> DATASET EXTRACT
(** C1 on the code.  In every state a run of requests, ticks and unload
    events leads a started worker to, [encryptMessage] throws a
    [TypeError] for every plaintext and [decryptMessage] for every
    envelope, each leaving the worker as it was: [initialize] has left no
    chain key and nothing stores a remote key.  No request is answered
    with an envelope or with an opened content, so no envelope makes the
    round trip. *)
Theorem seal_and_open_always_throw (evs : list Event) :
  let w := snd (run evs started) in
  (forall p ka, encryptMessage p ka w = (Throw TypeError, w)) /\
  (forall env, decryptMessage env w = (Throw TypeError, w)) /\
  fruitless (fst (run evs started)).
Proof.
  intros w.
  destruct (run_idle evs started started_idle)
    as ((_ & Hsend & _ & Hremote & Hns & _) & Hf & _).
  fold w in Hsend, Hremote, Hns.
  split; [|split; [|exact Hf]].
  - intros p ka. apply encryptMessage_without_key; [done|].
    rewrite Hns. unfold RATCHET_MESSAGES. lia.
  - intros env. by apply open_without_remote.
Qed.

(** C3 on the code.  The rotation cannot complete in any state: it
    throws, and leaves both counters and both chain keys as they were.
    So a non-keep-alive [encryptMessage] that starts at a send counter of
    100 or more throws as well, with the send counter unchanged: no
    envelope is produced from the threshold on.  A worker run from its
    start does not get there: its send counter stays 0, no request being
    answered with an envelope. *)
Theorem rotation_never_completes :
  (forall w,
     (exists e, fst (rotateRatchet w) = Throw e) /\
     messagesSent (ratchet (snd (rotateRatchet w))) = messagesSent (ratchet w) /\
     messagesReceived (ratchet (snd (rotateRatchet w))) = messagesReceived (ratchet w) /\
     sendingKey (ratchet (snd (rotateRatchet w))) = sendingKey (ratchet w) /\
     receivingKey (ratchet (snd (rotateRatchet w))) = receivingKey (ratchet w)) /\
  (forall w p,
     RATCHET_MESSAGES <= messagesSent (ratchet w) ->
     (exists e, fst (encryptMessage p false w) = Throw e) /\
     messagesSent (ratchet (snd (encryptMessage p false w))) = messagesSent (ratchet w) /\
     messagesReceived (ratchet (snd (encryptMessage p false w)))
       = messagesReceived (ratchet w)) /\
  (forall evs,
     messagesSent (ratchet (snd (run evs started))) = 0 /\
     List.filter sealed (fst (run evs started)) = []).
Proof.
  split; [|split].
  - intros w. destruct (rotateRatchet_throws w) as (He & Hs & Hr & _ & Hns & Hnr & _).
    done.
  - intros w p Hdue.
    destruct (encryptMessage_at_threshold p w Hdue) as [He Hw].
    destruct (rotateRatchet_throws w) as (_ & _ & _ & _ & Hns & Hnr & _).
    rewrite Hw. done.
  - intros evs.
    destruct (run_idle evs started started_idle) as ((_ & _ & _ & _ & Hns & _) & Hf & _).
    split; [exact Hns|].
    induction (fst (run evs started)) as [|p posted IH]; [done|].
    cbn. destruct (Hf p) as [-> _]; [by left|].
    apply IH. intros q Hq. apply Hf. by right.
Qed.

...

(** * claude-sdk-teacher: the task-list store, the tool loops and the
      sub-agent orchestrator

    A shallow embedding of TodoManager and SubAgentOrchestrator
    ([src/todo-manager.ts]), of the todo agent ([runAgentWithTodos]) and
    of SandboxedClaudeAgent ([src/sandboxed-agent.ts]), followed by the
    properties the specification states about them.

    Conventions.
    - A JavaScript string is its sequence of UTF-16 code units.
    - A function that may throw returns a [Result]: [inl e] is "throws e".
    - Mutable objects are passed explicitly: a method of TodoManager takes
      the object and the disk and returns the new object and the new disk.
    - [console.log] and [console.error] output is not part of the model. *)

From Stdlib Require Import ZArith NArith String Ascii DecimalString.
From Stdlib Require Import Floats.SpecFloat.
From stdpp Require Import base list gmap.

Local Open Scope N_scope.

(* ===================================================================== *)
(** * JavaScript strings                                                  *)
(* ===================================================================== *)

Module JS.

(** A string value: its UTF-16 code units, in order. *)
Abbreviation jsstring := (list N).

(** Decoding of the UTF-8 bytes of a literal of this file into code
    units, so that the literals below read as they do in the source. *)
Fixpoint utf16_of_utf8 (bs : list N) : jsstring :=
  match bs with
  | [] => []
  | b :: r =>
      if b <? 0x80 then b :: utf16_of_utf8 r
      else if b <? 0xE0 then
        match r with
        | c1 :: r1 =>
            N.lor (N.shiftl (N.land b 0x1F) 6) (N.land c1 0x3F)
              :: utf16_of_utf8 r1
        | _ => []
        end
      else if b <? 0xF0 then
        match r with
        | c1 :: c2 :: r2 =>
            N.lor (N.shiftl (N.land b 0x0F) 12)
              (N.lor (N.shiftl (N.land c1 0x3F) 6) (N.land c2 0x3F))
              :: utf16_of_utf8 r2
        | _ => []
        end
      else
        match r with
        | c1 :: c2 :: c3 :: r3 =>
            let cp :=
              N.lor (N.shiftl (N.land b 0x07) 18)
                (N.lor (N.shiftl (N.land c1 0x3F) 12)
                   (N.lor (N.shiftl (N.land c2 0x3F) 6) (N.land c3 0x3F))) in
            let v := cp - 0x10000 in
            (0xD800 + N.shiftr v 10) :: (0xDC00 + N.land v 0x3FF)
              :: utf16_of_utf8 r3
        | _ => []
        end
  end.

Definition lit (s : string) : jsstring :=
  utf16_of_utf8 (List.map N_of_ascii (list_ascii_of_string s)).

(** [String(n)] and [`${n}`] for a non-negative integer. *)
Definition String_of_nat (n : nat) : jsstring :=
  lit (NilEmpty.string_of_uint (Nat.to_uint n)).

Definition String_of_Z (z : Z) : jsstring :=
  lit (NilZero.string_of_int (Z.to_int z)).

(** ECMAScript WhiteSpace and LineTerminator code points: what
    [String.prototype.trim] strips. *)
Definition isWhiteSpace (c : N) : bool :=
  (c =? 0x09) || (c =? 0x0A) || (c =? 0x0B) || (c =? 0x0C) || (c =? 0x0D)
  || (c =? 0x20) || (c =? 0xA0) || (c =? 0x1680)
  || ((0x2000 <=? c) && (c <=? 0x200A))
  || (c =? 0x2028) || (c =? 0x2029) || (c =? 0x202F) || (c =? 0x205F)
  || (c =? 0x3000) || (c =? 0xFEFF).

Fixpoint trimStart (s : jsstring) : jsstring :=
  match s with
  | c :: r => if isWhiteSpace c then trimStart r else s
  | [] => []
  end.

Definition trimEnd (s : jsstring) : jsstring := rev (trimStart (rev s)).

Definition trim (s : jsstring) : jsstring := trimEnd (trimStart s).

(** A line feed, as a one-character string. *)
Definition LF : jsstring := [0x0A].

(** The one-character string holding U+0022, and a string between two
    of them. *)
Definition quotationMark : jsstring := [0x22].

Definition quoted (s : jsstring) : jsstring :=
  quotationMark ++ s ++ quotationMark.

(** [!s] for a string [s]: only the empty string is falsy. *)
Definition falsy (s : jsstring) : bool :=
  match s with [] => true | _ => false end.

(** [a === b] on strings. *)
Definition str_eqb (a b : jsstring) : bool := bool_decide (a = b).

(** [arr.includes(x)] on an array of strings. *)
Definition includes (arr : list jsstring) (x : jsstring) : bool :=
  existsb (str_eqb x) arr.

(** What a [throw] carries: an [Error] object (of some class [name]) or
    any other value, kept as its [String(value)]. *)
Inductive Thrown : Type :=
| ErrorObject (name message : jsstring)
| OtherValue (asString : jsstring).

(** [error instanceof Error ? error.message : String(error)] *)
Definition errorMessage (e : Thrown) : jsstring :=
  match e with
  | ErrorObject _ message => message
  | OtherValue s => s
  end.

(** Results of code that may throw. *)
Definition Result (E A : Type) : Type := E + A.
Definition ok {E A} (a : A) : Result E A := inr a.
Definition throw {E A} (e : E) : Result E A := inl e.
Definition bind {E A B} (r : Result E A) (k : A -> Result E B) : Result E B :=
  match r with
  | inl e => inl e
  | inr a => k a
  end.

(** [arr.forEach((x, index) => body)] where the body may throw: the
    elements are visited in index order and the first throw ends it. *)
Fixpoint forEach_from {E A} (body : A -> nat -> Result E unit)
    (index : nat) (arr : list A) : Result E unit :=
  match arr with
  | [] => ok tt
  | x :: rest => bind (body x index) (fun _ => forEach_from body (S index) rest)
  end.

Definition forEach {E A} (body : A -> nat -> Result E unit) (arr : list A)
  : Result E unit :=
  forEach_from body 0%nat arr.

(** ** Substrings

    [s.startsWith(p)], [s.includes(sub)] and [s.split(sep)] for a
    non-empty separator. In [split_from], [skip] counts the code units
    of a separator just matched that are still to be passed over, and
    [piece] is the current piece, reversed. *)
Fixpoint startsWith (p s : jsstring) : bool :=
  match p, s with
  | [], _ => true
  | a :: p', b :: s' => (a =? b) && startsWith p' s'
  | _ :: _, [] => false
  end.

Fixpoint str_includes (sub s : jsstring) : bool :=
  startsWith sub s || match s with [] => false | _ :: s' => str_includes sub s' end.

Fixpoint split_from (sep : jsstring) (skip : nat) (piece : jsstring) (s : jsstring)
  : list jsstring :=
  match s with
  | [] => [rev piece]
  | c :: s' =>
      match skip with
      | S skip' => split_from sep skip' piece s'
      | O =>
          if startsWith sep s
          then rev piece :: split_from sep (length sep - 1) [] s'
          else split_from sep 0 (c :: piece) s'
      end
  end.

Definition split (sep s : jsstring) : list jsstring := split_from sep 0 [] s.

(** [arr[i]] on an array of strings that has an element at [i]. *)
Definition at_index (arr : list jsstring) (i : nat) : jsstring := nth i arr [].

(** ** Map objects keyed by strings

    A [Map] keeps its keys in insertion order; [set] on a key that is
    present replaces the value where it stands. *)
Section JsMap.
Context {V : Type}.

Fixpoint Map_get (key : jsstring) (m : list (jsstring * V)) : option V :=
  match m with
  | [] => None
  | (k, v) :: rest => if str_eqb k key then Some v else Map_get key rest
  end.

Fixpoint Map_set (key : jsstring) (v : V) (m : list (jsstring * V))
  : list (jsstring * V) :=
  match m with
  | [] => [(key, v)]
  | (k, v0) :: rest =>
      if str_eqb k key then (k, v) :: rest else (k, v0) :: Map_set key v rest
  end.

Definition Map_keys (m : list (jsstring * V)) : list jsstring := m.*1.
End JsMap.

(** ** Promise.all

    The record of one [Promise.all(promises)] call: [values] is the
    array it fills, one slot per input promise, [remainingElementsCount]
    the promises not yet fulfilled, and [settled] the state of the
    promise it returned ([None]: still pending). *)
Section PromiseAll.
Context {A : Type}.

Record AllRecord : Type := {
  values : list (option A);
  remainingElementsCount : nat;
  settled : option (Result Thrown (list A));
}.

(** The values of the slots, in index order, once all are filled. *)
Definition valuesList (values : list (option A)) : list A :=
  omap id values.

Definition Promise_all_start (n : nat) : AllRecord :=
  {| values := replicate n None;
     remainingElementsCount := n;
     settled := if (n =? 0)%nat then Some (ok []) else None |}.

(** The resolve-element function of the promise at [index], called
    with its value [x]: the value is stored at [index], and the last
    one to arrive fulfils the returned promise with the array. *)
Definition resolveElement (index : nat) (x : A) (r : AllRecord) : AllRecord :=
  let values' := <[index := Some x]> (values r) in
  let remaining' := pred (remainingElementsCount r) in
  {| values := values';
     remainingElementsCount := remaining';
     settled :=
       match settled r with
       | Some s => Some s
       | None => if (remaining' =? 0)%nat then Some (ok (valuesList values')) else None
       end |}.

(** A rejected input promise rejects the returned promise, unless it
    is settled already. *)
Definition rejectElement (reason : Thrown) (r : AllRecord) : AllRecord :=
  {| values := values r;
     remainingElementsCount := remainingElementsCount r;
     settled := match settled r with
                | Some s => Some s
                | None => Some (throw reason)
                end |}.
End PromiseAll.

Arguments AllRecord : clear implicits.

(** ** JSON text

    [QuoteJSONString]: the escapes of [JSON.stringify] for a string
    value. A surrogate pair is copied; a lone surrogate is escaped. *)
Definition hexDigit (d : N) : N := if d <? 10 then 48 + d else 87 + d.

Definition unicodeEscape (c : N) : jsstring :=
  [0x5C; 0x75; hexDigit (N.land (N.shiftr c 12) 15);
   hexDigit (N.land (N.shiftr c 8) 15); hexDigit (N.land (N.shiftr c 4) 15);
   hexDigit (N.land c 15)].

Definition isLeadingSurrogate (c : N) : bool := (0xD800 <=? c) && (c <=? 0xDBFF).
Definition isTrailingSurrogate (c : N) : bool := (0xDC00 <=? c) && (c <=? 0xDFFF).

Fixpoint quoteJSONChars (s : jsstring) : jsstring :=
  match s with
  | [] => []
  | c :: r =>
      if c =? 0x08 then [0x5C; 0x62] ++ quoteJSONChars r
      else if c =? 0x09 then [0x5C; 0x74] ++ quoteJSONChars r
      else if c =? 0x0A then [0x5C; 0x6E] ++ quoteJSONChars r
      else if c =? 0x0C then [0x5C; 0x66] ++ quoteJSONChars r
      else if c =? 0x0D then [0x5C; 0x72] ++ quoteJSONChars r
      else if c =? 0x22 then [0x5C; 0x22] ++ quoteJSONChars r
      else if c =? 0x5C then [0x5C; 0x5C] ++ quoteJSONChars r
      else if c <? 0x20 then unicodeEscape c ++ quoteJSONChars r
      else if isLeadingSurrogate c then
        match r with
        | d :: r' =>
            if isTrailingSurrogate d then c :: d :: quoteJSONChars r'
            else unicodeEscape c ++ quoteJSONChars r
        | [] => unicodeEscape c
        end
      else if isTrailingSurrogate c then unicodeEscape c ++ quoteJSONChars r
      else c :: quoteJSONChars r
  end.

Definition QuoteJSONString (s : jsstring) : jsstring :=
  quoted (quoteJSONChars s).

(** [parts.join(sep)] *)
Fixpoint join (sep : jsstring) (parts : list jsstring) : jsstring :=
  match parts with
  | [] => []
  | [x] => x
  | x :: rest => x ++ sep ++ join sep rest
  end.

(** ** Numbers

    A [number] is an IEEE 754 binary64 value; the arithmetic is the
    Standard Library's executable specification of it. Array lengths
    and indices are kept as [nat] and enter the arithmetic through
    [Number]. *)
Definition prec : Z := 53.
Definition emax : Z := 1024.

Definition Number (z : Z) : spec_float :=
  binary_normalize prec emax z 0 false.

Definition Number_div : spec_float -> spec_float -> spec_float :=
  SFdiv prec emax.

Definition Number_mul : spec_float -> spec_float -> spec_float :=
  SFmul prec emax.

--

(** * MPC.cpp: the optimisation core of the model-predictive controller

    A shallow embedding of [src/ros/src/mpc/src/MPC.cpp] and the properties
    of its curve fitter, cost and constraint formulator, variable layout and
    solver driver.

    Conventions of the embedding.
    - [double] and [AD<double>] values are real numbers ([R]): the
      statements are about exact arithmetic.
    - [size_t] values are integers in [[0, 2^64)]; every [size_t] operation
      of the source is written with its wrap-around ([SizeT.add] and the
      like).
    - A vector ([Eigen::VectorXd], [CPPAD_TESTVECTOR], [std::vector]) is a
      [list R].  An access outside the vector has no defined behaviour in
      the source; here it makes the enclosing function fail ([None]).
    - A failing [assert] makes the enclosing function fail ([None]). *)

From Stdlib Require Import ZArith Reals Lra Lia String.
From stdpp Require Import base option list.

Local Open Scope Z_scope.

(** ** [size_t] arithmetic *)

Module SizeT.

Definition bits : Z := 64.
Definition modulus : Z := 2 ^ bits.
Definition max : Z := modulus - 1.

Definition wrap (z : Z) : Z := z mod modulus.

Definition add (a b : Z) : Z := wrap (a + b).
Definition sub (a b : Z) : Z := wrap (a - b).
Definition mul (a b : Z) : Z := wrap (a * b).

> TASK BRIEF
Go through the material above, find each line with the string "arithmetic", and copy it.

> EXERCISE ANSWER
    A [number] is an IEEE 754 binary64 value; the arithmetic is the
    and indices are kept as [nat] and enter the arithmetic through
      statements are about exact arithmetic.
(** ** [size_t] arithmetic *)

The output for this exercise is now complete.